The enema is a multiple word. It doesn't really mean just one injection of fluid into the rectum. It describes an enema session. Though cleaning of the colon may take several enemas. Often in preparations in hospitals, enemas are ordered until clear, so that the patient has one good enema, a rest and another and another until the colon is cleaned completely. I feel that this may be the best way to have occasional enemas. Remember the caution I have already given on being careful not to imbalance the body's salt by allowing the patient to absorb too much water. I would not recommend it more than once per week unless under a competent chiropractor, or other doctor's direction. If you want to have a clean colon, it certainly makes sense to spend an evening or morning taking a series of enemas until the more undigested food from the cecum washes out. This also applies to constipation and illness and is a necessity, in my opinion, in the treatment of Candida. An enema series can be tiring, but it is very refreshing and beneficial for many conditions. It is time consuming. It has been my experience that the fastest rate one can give enemas is about one every half an hour. It is probably much better to give them each hour, to allow a rest time. This is also an area when having enemas administered makes more sense than self administered. I have found that most people have difficulty giving themselves "good" enemas. It requires a great deal of will power. It is even more difficult to take a series. A helping hand makes it easier to continue. Taking a good enema, requires rolling over, taking off your underwear and relaxing. If you are having a series, why put them back on? When you go back to rest cover up with a blanket. When your next enema is ready, you roll over and take it. It takes much less will power to motivate yourself to make the walk to the toilet after an enema.

As a patient the five minutes spent squeezing a gurgling enema nozzle with your sphincter is only the beginning. This is followed by five to ten minutes of holding it. Then comes the run to the toilet, often followed by more runs to the toilet. This can easily take half an hour or more, and is tiring. After that you are ready for some juice or mineral drink to balance your fluids again and a nap. Giving a series of enemas is not that time consuming or tiring for the nurse. Once the enema bag and other apparatus are out and waiting it should take less than seven to ten minutes an hour to give hourly enemas.
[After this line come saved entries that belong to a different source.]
(** The session of a history. *)
Lemma new_session_history p h :
  let s := new_session p (into_values (replay h).1) (replay h).2 in
  session_wf s /\ represents h s.
Proof.
  destruct (replay_is_ok h) as [Hk Hs].
  assert (forall i r, (replay h).1 !! i = Some r -> id r = i) as Hk' by (intros ? ? ?%Hk; naive_solver).
  split; [apply new_session_wf|split; cbn [completions new_session failed_attempts]].
  - by apply into_values_nodup.
  - intros c Hc Hf. apply into_values_elem in Hc; [|done]. by eapply Hs.
  - intros i _. by apply into_values_row.
  - done.
Qed.

(** Rows with ids of their own, none of them failed, are their own history. *)
Lemma replay_completed l :
  NoDup (map id l) ->
  (forall c, c ∈ l -> sanitize_pre_gate_success c = c /\ failed c = false) ->
  (forall i, (replay l).1 !! i = row_of i l) /\ (replay l).2 = ∅.
Proof.
  induction l as [|c l IH] using rev_ind; intros Hn Hl; [done|].
  rewrite map_app in Hn. apply NoDup_app in Hn as (Hn & Hc & _).
  assert (id c ∉ map id l) as Hnew by (intros Hin; by apply (Hc _ Hin); left).
  destruct IH as [IH1 IH2]; [done|intros; apply Hl; set_solver|].
  destruct (Hl c ltac:(set_solver)) as [Hs Hf]. rewrite replay_snoc. unfold load_row.
  rewrite Hs, Hf. cbn [fst snd]. split; [|done]. intros i.
  rewrite row_of_new by done.
  destruct (decide (i = id c)) as [->|]; [by rewrite lookup_insert_eq|].
  by rewrite lookup_insert_ne.
Qed.

Definition completed_rows (h : list Row) : list Row :=
  List.filter (fun c => negb (failed c)) (into_values (replay h).1).
(* ===== verification/Identity.v ===== *)
(** * What a checkpoint is keyed by

    The canonical JSON and the digest of a run ([crates/pipette-ops/src/eval_completions.rs],
    [write_canonical] to [run_request_digest]), and the labels left out of an identity
    ([crates/pipette-ops/src/custom_label.rs]). Two requests share a checkpoint when their
    digests agree, so the theorems say exactly when that is.

    The text of a string and of a number, SHA-256 and the plan types' serialization are
    parameters. *)

From Stdlib Require Import ZArith Lia String.
From stdpp Require Import countable prelude list sorting.
From S2P Require Import Prelude Str Json.

Local Open Scope Z_scope.

(** ** Canonical JSON *)

(** [serde_json::to_string] of a string, and [Display] of a number. *)
Class JsonText := {
  string_json : str -> str;
  number_json : number -> str;
}.

Definition key_leb {A} (a b : str * A) : bool := str_leb a.1 b.1.

Section Canonical.
Context `{JsonText}.

(** One [key:value] of an object. *)
Definition member_text (part : str * str) : str := string_json part.1 ++ 58 :: part.2.

(** [write_canonical]: the text it pushes. An object's members are pushed in the order of
    their keys. *)
Fixpoint write_canonical (value : Value) : str :=
  match value with
  | Null => lit "null"
  | Bool b => if b then lit "true" else lit "false"
  | Number n => number_json n
  | String s => string_json s
  | Array arr => 91 :: join [44] (map write_canonical arr) ++ [93]
  | Object fields =>
      123 :: join [44] (map member_text
        (sort_stable key_leb (map (fun kv => (kv.1, write_canonical kv.2)) fields))) ++ [125]
  end.

Definition canonical_json (value : Value) : str := write_canonical value.
End Canonical.

(** ** Labels *)

Definition CUSTOM_LABEL : str := lit "custom_label".

Definition is_vault_source (fields : list (str * Value)) : bool :=
  existsb (fun key =>
    match assoc key fields with
    | Some (String tag) => starts_with tag (lit "vault_")
    | _ => false
    end) [lit "source"; lit "type"].

(** [drop_custom_labels]: a label is dropped from its object, and then the values of the
    fields that are left are gone through. *)
Fixpoint drop_custom_labels (value : Value) : Value :=
  match value with
  | Object fields =>
      let vault := is_vault_source fields in
      Object ((fix go (fs : list (str * Value)) : list (str * Value) :=
        match fs with
        | [] => []
        | (k, v) :: fs =>
            if vault && str_eqb k CUSTOM_LABEL then go fs
            else (k, drop_custom_labels v) :: go fs
        end) fields)
  | Array items => Array (map drop_custom_labels items)
  | _ => value
  end.

(** ** Induction on values *)

Section ValueInd.
Context (P : Value -> Prop).
Context (HNull : P Null) (HBool : forall b, P (Bool b)) (HNumber : forall n, P (Number n))
  (HString : forall s, P (String s))
  (HArray : forall items, Forall P items -> P (Array items))
  (HObject : forall fields, Forall (fun kv => P kv.2) fields -> P (Object fields)).

Fixpoint Value_ind' (v : Value) : P v :=
  match v with
  | Null => HNull
  | Bool b => HBool b
  | Number n => HNumber n
  | String s => HString s
  | Array items =>
      HArray items ((fix go (l : list Value) : Forall P l :=
        match l with
        | [] => Forall_nil_2 _
        | x :: l => Forall_cons_2 _ _ _ (Value_ind' x) (go l)
        end) items)
  | Object fields =>
      HObject fields ((fix go (l : list (str * Value)) : Forall (fun kv => P kv.2) l :=
        match l with
        | [] => Forall_nil_2 _
        | kv :: l => Forall_cons_2 _ _ _ (Value_ind' kv.2) (go l)
        end) fields)
  end.
End ValueInd.

(** ** Values up to the order of keys *)

Inductive same_json : Value -> Value -> Prop :=
| same_null : same_json Null Null
| same_bool b : same_json (Bool b) (Bool b)
| same_number n : same_json (Number n) (Number n)
| same_string s : same_json (String s) (String s)
| same_array xs ys : Forall2 same_json xs ys -> same_json (Array xs) (Array ys)
| same_object fs gs gs' :
    gs ≡ₚ gs' -> Forall2 (fun a b => a.1 = b.1 /\ same_json a.2 b.2) fs gs' ->
    same_json (Object fs) (Object gs).

(** A [serde_json::Map] holds a key once. *)
Inductive wf_json : Value -> Prop :=
| wf_null : wf_json Null
| wf_bool b : wf_json (Bool b)
| wf_number n : wf_json (Number n)
| wf_string s : wf_json (String s)
| wf_array xs : Forall wf_json xs -> wf_json (Array xs)
| wf_object fs : NoDup (map fst fs) -> Forall (fun kv => wf_json kv.2) fs -> wf_json (Object fs).

(** ** Sorting by key *)

Lemma member_leb_total {A} (a b : str * A) : key_leb a b = true \/ key_leb b a = true.
Proof. apply str_leb_total. Qed.

Lemma member_leb_trans {A} (a b c : str * A) :
  key_leb a b = true -> key_leb b c = true -> key_leb a c = true.
Proof. apply str_leb_trans. Qed.
(* ===== verification/EvalRun.v ===== *)
(** * Running an evaluation ([crates/pipette-ops/src/measurement/eval.rs])

    Every sample of a dataset is generated once and its row recorded in the checkpoint of
    [EvalStore] as it lands. An engine's attempt is a program that calls [record] back, any
    number of times with any arguments, and may look at what each call answered ([Prog]);
    which programs an engine may show is a parameter. [send] runs one attempt, [batches] and
    [pool] run a cell's; the pool's worker threads are a step relation over the shared
    claims, the list of lost samples and the checkpoint, and a step is one lock held or one
    call of [record]. [run_cell], [eval], [eval_complete] and [eval_complete_chunked] put them
    together. Progress lines are left out. *)

From Stdlib Require Import ZArith Lia String.
From stdpp Require Import prelude list gmap sorting.
From S2P Require Import Prelude Str Json EvalStore.

Local Open Scope Z_scope.

(** ** Data *)

Inductive ContentPart :=
| TextPart (text : str)
| ImageUrl (url : str)
| InputAudio (data : str).

Inductive MessageContent :=
| ContentText (text : str)
| ContentParts (parts : list ContentPart).

Record ChatMessage := { role : str; content : MessageContent }.

(** The plan types' row. *)
Record EvalSample := {
  row_id : str;
  row_messages : list ChatMessage;
  row_chat_template_kwargs : option Value;
}.

Inductive EvalRows :=
| RawRows (rows : list Value)
| ChatRows (rows : list EvalSample).

Inductive EvalMessages :=
| RawMessages (messages : Value)
| ChatMessages (messages : list ChatMessage).

Record EvalMeasurementSample := {
  sid : str;
  messages : EvalMessages;
  chat_template_kwargs : option Value;
  sample_position : str;
}.

Abbreviation Sample := EvalMeasurementSample.

Inductive EvalMeasurementReading :=
| Completed (completion : str) (stop_reason : StopReason) (stop_detail : option str)
    (completion_tokens : option Z)
| Failed (reason : str)
| Lost (reason : str)
| Unfit (reason : str).

Inductive EvalMeasurementInFlight :=
| Batch (size : positive)
| Parallel (workers : positive).

Inductive EvalMeasurementError :=
| MissingSamples
| MissingId (number : nat)
| MissingMessages (id : str)
| TypedMessages
| OutOfRange (at_ count : nat)
| RecordedTwice (id : str)
| Unrecorded (id : str).

(** What ends a cell. *)
Inductive EvalError :=
| Measurement (e : EvalMeasurementError)
| CheckpointError (e : str)
| AttemptFailed (label : str) (e : str)
| Panicked
| NotComplete (e : Incomplete)
| ChunkError (e : str)
| EmptyChunk (offset : nat)
| PastDeclared (offset end_ : nat)
| StrayRow (position : nat) (id : str).

(** ** Messages *)

Definition raw (m : EvalMessages) : result Value EvalMeasurementError :=
  match m with
  | RawMessages v => Ok v
  | ChatMessages _ => Err TypedMessages
  end.

Fixpoint last_text_part (parts : list ContentPart) : option str :=
  match parts with
  | [] => None
  | p :: rest =>
      match last_text_part rest with
      | Some t => Some t
      | None => match p with TextPart t => Some t | _ => None end
      end
  end.

Definition last_text (m : EvalMessages) : option str :=
  match m with
  | RawMessages (Array items) => v ← last items; c ← Json.get (lit "content") v; as_str c
  | RawMessages _ => None
  | ChatMessages ms =>
      m ← last ms;
      match content m with
      | ContentText t => Some t
      | ContentParts parts => last_text_part parts
      end
  end.

(** ** Datasets *)

Definition position_text (number total : nat) (id : str) : str :=
  lit "eval sample " ++ show_uint (Z.of_nat number) ++ lit "/" ++ show_uint (Z.of_nat total)
  ++ lit ": id=" ++ id.

Definition chat_sample (offset total index : nat) (row : EvalSample) : Sample :=
  {| sid := row_id row; messages := ChatMessages (row_messages row);
     chat_template_kwargs := row_chat_template_kwargs row;
     sample_position := position_text (offset + index + 1) total (row_id row) |}.

Definition chat_samples (rows : list EvalSample) (offset total : nat) : list Sample :=
  imap (chat_sample offset total) rows.
(* ===== verification/EntryLocks.v ===== *)
(** * One store entry, shared by processes
      ([crates/pipette-artifacts/src/entry.rs], [model/store.rs], [runtime/store.rs],
      [ensure.rs], [quota.rs])

    Several processes share a store. One may be fetching an entry while others look for it,
    run from it, touch its manifest or sweep the store, and any of them may die at any
    moment. Three locks keep them apart: the fetch lock ([lock_entry]), the in-use lock
    ([hold_entry], [take_in_use_lock]) and the lock beside each staged directory
    ([StagedDir], [take_staging_lock]). The model is one entry key of a store on a file
    system with locks, a step per system call that another process can see.

    A staged directory's name ends in random digits; here it is its drawer with a serial
    number, so that two drawn names never agree. A directory keeps its identity when it is
    renamed: a removal that has opened one goes on in it, as [remove_dir_all] does. *)

From Stdlib Require Import ZArith Lia.
From stdpp Require Import prelude list gmap.
From S2P Require Import Prelude.

(** ** Data *)

(** What reading an entry's manifest finds: a record of this entry, bytes that do not parse,
    or a record that is refused (its version, its type). *)
Inductive Manifest := Intact | Unparsed | Refused.

#[export] Instance Manifest_eq_dec : EqDecision Manifest.
Proof. solve_decision. Defined.

(** An entry's directory: its manifest, the temporary manifests of the processes touching
    it, and the files of its payload. *)
Record EntryDir := {
  manifest : option Manifest;
  temps : gset nat;
  blobs : gset nat;
}.

Definition new_dir : EntryDir := {| manifest := None; temps := ∅; blobs := ∅ |}.

Definition is_empty (c : EntryDir) : Prop :=
  manifest c = None /\ temps c = ∅ /\ blobs c = ∅.

Abbreviation Name := (nat * nat)%type.

(** Whose open handle holds the lock beside a staged directory. *)
Inductive Role := Fetch | Sweep.

#[export] Instance Role_eq_dec : EqDecision Role.
Proof. solve_decision. Defined.

(** The store: every directory by its identity, the entry's path and the names under
    [.staging], the lock files beside them, and who holds which lock. The last two fields
    count the publishes and the intact entries swept, for the theorems. *)
Record Store := {
  dirs : gmap nat EntryDir;
  target : option nat;
  staged : gmap Name nat;
  names : gset Name;
  lock_files : gset Name;
  staging_locks : gmap Name (nat * Role);
  fetch_lock : option nat;
  in_use_sweep : option nat;
  in_use : gset nat;
  publishes : nat;
  swept : nat;
}.

Definition content (d : Store) (h : nat) : EntryDir := default new_dir (dirs d !! h).

(** [find]: what the entry's manifest reads as. *)
Definition found (d : Store) : option Manifest :=
  h ← target d; manifest (content d h).

(** *** What a removal of a directory goes on with *)

Inductive Kont :=
| KRefetch                      (* [ensure] removed an entry that does not parse *)
| KPublish (n : Name)           (* [replace_staged_path] cleared the way *)
| KCleanTarget (n : Name)       (* [replace_dir_from_staged] after a failed publish *)
| KCleanStaged (n : Name)       (* ... and of what was staged *)
| KDoomed (n : Name)            (* [move_out_and_remove] *)
| KSwept (n : Name) (locked : bool)  (* [remove_entry] of a staging child *)
| KRemoved.                     (* the operator's [remove] *)

(** [None] is the entry's path. *)
Definition place (k : Kont) : option Name :=
  match k with
  | KRefetch | KPublish _ | KCleanTarget _ | KRemoved => None
  | KCleanStaged n | KDoomed n | KSwept n _ => Some n
  end.

Definition named (d : Store) (k : Kont) : option nat :=
  match place k with
  | None => target d
  | Some n => staged d !! n
  end.

(** Where a process is. A flag [locked] of a touch is whether it happens under the fetch
    lock; [held] whether the in-use lock was taken. *)
Inductive Phase :=
| Idle
| Dead
| Find1
| TouchCreate (locked : bool)
| TouchRename (locked : bool)
| LockWait
| Find2
| Remove (k : Kont)
| Removing (h : nat) (k : Kont)
| SNew (attempt : nat)
| SLock (attempt : nat) (n : Name)
| SCheck (attempt : nat) (n : Name)
| SMkdir (n : Name)
| SWrite (n : Name) (todo : gset nat)
| SManifest (n : Name)
| SPublish (n : Name)
| SRename (n : Name)
| SDrop (n : Name) (ok : bool)
| SUnlock (n : Name) (ok : bool)
| Unfetch (ok : bool)
| HoldWait
| Find3 (held : bool)
| Using (held : bool)
| WMove
| WUnlock (n : option Name)
| VOpen (n : Name)
| VTry (n : Name)
| VRmLock (n : Name) (locked : bool)
| VUnlock (n : Name).

Definition after (k : Kont) (ok : bool) : Phase :=
  match k with
  | KRefetch => if ok then SNew 0 else Unfetch false
  | KPublish n => if ok then SRename n else Remove (KCleanTarget n)
  | KCleanTarget n => Remove (KCleanStaged n)
  | KCleanStaged n => SDrop n false
  | KDoomed _ => Idle
  | KSwept n locked => if ok then VRmLock n locked else if locked then VUnlock n else Idle
  | KRemoved => Idle
  end.

Definition touched (locked : bool) : Phase := if locked then Unfetch true else HoldWait.

Definition STAGING_LOCK_ATTEMPTS : nat := 3.

(** *** Updates of the store *)

Definition set_dir (h : nat) (c : EntryDir) (d : Store) : Store :=
  {| dirs := <[h := c]> (dirs d); target := target d; staged := staged d; names := names d;
     lock_files := lock_files d; staging_locks := staging_locks d; fetch_lock := fetch_lock d;
     in_use_sweep := in_use_sweep d; in_use := in_use d; publishes := publishes d;
     swept := swept d |}.

Definition set_target (t : option nat) (d : Store) : Store :=
  {| dirs := dirs d; target := t; staged := staged d; names := names d;
     lock_files := lock_files d; staging_locks := staging_locks d; fetch_lock := fetch_lock d;
     in_use_sweep := in_use_sweep d; in_use := in_use d; publishes := publishes d;
     swept := swept d |}.

(** The names under [.staging], after drawing [used]. *)
Definition set_staging (used : gset Name) (s : gmap Name nat) (files : gset Name) (d : Store)
    : Store :=
  {| dirs := dirs d; target := target d; staged := s; names := names d ∪ used;
     lock_files := files; staging_locks := staging_locks d; fetch_lock := fetch_lock d;
     in_use_sweep := in_use_sweep d; in_use := in_use d; publishes := publishes d;
     swept := swept d |}.

Definition set_staging_locks (l : gmap Name (nat * Role)) (d : Store) : Store :=
  {| dirs := dirs d; target := target d; staged := staged d; names := names d;
     lock_files := lock_files d; staging_locks := l; fetch_lock := fetch_lock d;
     in_use_sweep := in_use_sweep d; in_use := in_use d; publishes := publishes d;
     swept := swept d |}.

Definition set_fetch_lock (l : option nat) (d : Store) : Store :=
  {| dirs := dirs d; target := target d; staged := staged d; names := names d;
     lock_files := lock_files d; staging_locks := staging_locks d; fetch_lock := l;
     in_use_sweep := in_use_sweep d; in_use := in_use d; publishes := publishes d;
     swept := swept d |}.

Definition set_in_use (sweep : option nat) (runs : gset nat) (d : Store) : Store :=
  {| dirs := dirs d; target := target d; staged := staged d; names := names d;
     lock_files := lock_files d; staging_locks := staging_locks d; fetch_lock := fetch_lock d;
     in_use_sweep := sweep; in_use := runs; publishes := publishes d; swept := swept d |}.

Definition count (p s : nat) (d : Store) : Store :=
  {| dirs := dirs d; target := target d; staged := staged d; names := names d;
     lock_files := lock_files d; staging_locks := staging_locks d; fetch_lock := fetch_lock d;
     in_use_sweep := in_use_sweep d; in_use := in_use d; publishes := publishes d + p;
     swept := swept d + s |}.

(** The rename of a publish, and of a sweep that moves the entry out. *)
Definition publish (n : Name) (h : nat) (d : Store) : Store :=
  count 1 0 (set_target (Some h) (set_staging ∅ (delete n (staged d)) (lock_files d) d)).

Definition intact (d : Store) : bool := bool_decide (found d = Some Intact).

Definition move_out (n : Name) (h : nat) (d : Store) : Store :=
  count 0 (if intact d then 1 else 0)
    (set_target None (set_staging {[n]} (<[n := h]> (staged d)) (lock_files d) d)).

(** Unlinking the path [remove_dir_all] was given, once its directory is empty. *)
Definition unlink (k : Kont) (d : Store) : Store :=
  match place k with
  | None => set_target None d
  | Some n => set_staging ∅ (delete n (staged d)) (lock_files d) d
  end.

(** One entry of a directory less. *)
Inductive smaller : EntryDir -> EntryDir -> Prop :=
| less_manifest c : smaller c {| manifest := None; temps := temps c; blobs := blobs c |}
| less_temp c p : smaller c {| manifest := manifest c; temps := temps c ∖ {[p]}; blobs := blobs c |}
| less_blob c b : smaller c {| manifest := manifest c; temps := temps c; blobs := blobs c ∖ {[b]} |}.

(** What a dying process lets go of. *)
Definition let_go (p : nat) (d : Store) : Store :=
  set_staging_locks (filter (fun kv => kv.2.1 <> p) (staging_locks d))
    (set_fetch_lock (if bool_decide (fetch_lock d = Some p) then None else fetch_lock d)
      (set_in_use (if bool_decide (in_use_sweep d = Some p) then None else in_use_sweep d)
        (in_use d ∖ {[p]}) d)).

(** ** What a process does

    [need] is the payload a fetch puts in place before it reports success. Every call may
    fail; a failure that no code looks at is a step that changes nothing. *)

Section Steps.
Context (need : gset nat).

(** *** [ensure]: look, and fetch a miss under the lock of [lock_entry] *)
Inductive ensure_act (p : nat) (d : Store) : Phase -> Phase -> Store -> Prop :=
| find1_intact : found d = Some Intact -> ensure_act p d Find1 (TouchCreate false) d
| find1_miss : found d = None \/ found d = Some Unparsed -> ensure_act p d Find1 LockWait d
| find1_fails : ensure_act p d Find1 Idle d
| lock_takes :
    fetch_lock d = None -> ensure_act p d LockWait Find2 (set_fetch_lock (Some p) d)
| lock_fails : ensure_act p d LockWait Idle d
| find2_intact : found d = Some Intact -> ensure_act p d Find2 (TouchCreate true) d
| find2_unparsed : found d = Some Unparsed -> ensure_act p d Find2 (Remove KRefetch) d
| find2_miss : found d = None -> ensure_act p d Find2 (SNew 0) d
| find2_fails : ensure_act p d Find2 (Unfetch false) d
| unfetch ok :
    ensure_act p d (Unfetch ok) (if ok then HoldWait else Idle) (set_fetch_lock None d).

(** *** [touch]: [rewrite_manifest] writes beside the manifest and renames over it *)
Inductive touch_act (p : nat) (d : Store) : Phase -> Phase -> Store -> Prop :=
| touch_creates h c locked :
    target d = Some h -> c = content d h ->
    touch_act p d (TouchCreate locked) (TouchRename locked)
      (set_dir h {| manifest := manifest c; temps := {[p]} ∪ temps c; blobs := blobs c |} d)
| touch_create_fails locked : touch_act p d (TouchCreate locked) (touched locked) d
| touch_renames h c locked :
    target d = Some h -> c = content d h -> p ∈ temps c ->
    touch_act p d (TouchRename locked) (touched locked)
      (set_dir h {| manifest := Some Intact; temps := temps c ∖ {[p]}; blobs := blobs c |} d)
| touch_rename_fails locked : touch_act p d (TouchRename locked) (touched locked) d.

(** *** [hold]: [hold_entry], then another look; the run, and the loop of [ensure_model] *)
Inductive hold_act (p : nat) (d : Store) : Phase -> Phase -> Store -> Prop :=
| hold_takes :
    in_use_sweep d = None ->
    hold_act p d HoldWait (Find3 true) (set_in_use None ({[p]} ∪ in_use d) d)
| hold_fails : hold_act p d HoldWait (Find3 false) d
| find3_intact held : found d = Some Intact -> hold_act p d (Find3 held) (Using held) d
| find3_miss held :
    found d = None \/ found d = Some Unparsed ->
    hold_act p d (Find3 held) Find1 (set_in_use (in_use_sweep d) (in_use d ∖ {[p]}) d)
| find3_fails held :
    hold_act p d (Find3 held) Idle (set_in_use (in_use_sweep d) (in_use d ∖ {[p]}) d)
| run_ends held :
    hold_act p d (Using held) Idle (set_in_use (in_use_sweep d) (in_use d ∖ {[p]}) d).
(** Joining a root to what lies under [base] is what lies under the joined base. *)
Lemma join_forward root base rest :
  base_ok base -> forward (path_join root (forward (base ++ rest))) = forward (path_join root base ++ rest).
Proof.
  intros Hb. pose proof (forward_relative base rest Hb) as Hr. pose proof Hb as [Hne Hbr _ Hf].
  unfold path_join. rewrite Hr, Hbr. destruct root as [|c r]; [apply forward_idem|].
  assert (forward (forward (base ++ rest)) = forward (base ++ rest)) as Hi by apply forward_idem.
  case_bool_decide; rewrite <- ?app_assoc, !(forward_app (c :: r)); f_equal; [exact Hi|].
  change (slash :: base ++ rest) with ([slash] ++ base ++ rest).
  change (slash :: forward (base ++ rest)) with ([slash] ++ forward (base ++ rest)).
  rewrite !(forward_app [slash]). by rewrite Hi.
Qed.
(** The names of a model's files under its base directory. *)
Definition text_name (source : GgufTextSource) : result str ModelStoredError :=
  match source with
  | TextHuggingFace _ path _ => Ok path
  | TextUrl url _ => url_filename url
  | TextVaultUrl url _ _ _ => Ok (vault_filename url)
  | TextRelativeFile path | TextAbsoluteFile path => path_leaf path
  end.
(** A server that asks a device to slow down is worth another attempt in this process and,
    by the other classification, no other claim; nothing else is both. *)
Lemma throttled_is_both e :
  (vault_disposition e <> Permanent /\ is_permanent e = true) <->
  exists method url body, e = VaultMgmt (HttpStatus method url 429 body).
Proof.
  split.
  - destruct e as [| | | | |[]|? kind|]; cbn; intros [Hd Hp]; try done.
    + revert Hd Hp. destruct (Z.leb_spec 500 status); cbn; [done|].
      intros Hd _. unfold http_status in Hd. repeat case_bool_decide; simplify_eq. by eexists _, _, _.
  - intros (method & url & body & ->). by vm_compute.
Qed.

(** ** Witnesses *)

Import Models.Demo.

(** A host whose listing has two files and whose every call succeeds. *)
Module DemoHost.
#[export] Instance urls : UrlTypes := {|
  url_ok _ := true;
  repo_text r := org r ++ lit "/" ++ repo_name r;
|}.

Definition info : HfModelInfo :=
  {| sha := lit "0123abcd";
     siblings := [{| rfilename := lit "8bit/w.safetensors"; size := Some 7; lfs := Some (lit "ba78") |};
                  {| rfilename := lit "README.md"; size := Some 2; lfs := None |}] |}.

Definition response : Http.Response :=
  {| Http.response_status := 200; Http.retry_after_header := None;
     Http.length_header := Some (lit "9"); Http.body := [] |}.

Definition record : Resume.VaultResource := {| Resume.sha256 := lit "ba78"; Resume.bytes := 3 |}.

#[export] Instance host : FetchHost unit := {|
  request _ _ _ w := (Ok response, 1, w);
  read_json _ w := (Ok info, w);
  fetch_public_file _ _ _ w := (Ok tt, w);
  get_vault_resource _ w := (Ok record, w);
  fetch_content _ _ _ w := (Ok tt, w);
  unpack _ _ w := (Ok tt, w);
  copy_file _ _ w := (Ok tt, w);
  copy_tree _ _ w := (Ok tt, w);
  entry_size_bytes _ w := (5, w);
  random_u64 w := (0, w);
  thread_sleep _ w := w;
|}.

(** A pair of an 8-bit target and a vault archive for a drafter. *)
Definition pair_declared : Model :=
  PairModel MlxSpeculative (HuggingFace repo (Some (lit "8bit")))
    (VaultArchive (lit "/vault/resources/7f3a/content") None (lit "p") None).

Definition entry_base : str := lit "/s/e/blobs".

Definition pair_into : Model :=
  match to_stored pair_declared entry_base with Ok m => m | Err _ => AppleFoundationText end.

Definition pair_parts : list Part :=
  match parts pair_declared pair_into with Ok ps => ps | Err _ => [] end.
End DemoHost.
Import DemoHost.

Lemma parts_land_where_stored_witness :
  parts pair_declared pair_into =
    Ok [HfSnapshot repo (Some (lit "8bit")) (lit "/s/e/blobs/target");
        VaultArchivePart (lit "/vault/resources/7f3a/content") None (lit "/s/e/blobs/draft")] /\
  NoDup (stored_paths pair_into).
Proof.
  assert (is_absolute entry_base = true) as Hb by (vm_compute; reflexivity).
  assert (to_stored pair_declared entry_base = Ok pair_into) as Hs by (vm_compute; reflexivity).
  split; [vm_compute; reflexivity|]. exact (proj2 (parts_land_where_stored _ _ _ Hb Hs)).
Defined.

Lemma listings_precede_downloads_witness :
  length pair_parts = 2%nat /\
  exists r w' tl td,
    fetch_model DOWNLOAD true pair_declared pair_into (tt, []) = Some (r, (w', tl ++ td)) /\
    Forall (fun e => lists e = true) tl /\ Forall (fun e => lists e = false) td.
Proof.
  assert (parts pair_declared pair_into = Ok pair_parts) as Hp by (vm_compute; reflexivity).
  split; [vm_compute; reflexivity|].
  destruct (listings_precede_downloads DOWNLOAD true _ _ _ tt Hp) as (r & w' & tl & td & H1 & H2 & H3 & _).
  exists r, w', tl, td. repeat split; assumption.
Defined.

Lemma declared_size_is_whole_witness :
  declared_size_bytes DOWNLOAD true (weights (lit "q4/w.gguf") None) tt = Some (Ok (Some 9), tt) /\
  exists into ps (sizes : list (option Z)), to_stored (weights (lit "q4/w.gguf") None) QUOTA_PROBE_BASE = Ok into /\
    parts (weights (lit "q4/w.gguf") None) into = Ok ps /\ None ∉ sizes.
Proof.
  assert (declared_size_bytes DOWNLOAD true (weights (lit "q4/w.gguf") None) tt = Some (Ok (Some 9), tt)) as H
    by (vm_compute; reflexivity).
  split; [exact H|].
  destruct (declared_size_is_whole DOWNLOAD true _ tt tt _ H) as (into & ps & sizes & H1 & H2 & _ & H3 & _).
  exists into, ps, sizes. repeat split; [exact H1|exact H2|]. apply H3. by exists 9.
Defined.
One nurse in a clinical setting can easily keep a ward of patients bottom up or on their bedpans for hours. The filling the enema containers should take no more than a minute. Carrying them to the bedside, another minute. The patient is undressed. The bed is made for the occasion. A quick roll over, insertion and five minutes or less discussing the urgency of their need to visit the toilet and they have had their enema. By this time the nurse has insured the urgency and can be preparing the bag for its next use. If there are to be more than two or three enemas, a glob of Vaseline on and in the anus is nice. Repeated enemas tend to make the anus sore. Again more than a single morning or evening a week of two or three enemas is not recommended unless it is ordered by someone trained and knowledgeable in the procedure and its purposes.

Enemas are a very common treatment. They are used for many conditions, constipation, diarrhea, painful menstruation, headaches, dysentery, depression, toxicity, colds, parasitic infections, flu, sore throats, premenstrual syndrome, fever, dehydration, preparation for child birth, etc., as well as just to maximize health. Used with common sense and gentleness they are not unpleasant. They leave a sense of euphoria and clearness. Having an enema is like having a bath, when you have one and are dirty, cold, hot or tired, you feel better. If you have a bath and don't need one you still feel better and possibly smell better. Enemas are the same. Not used to excess or wrongly they are just cleansing when given to a person in basic good health and really have few counter indications commonly seen in the general population.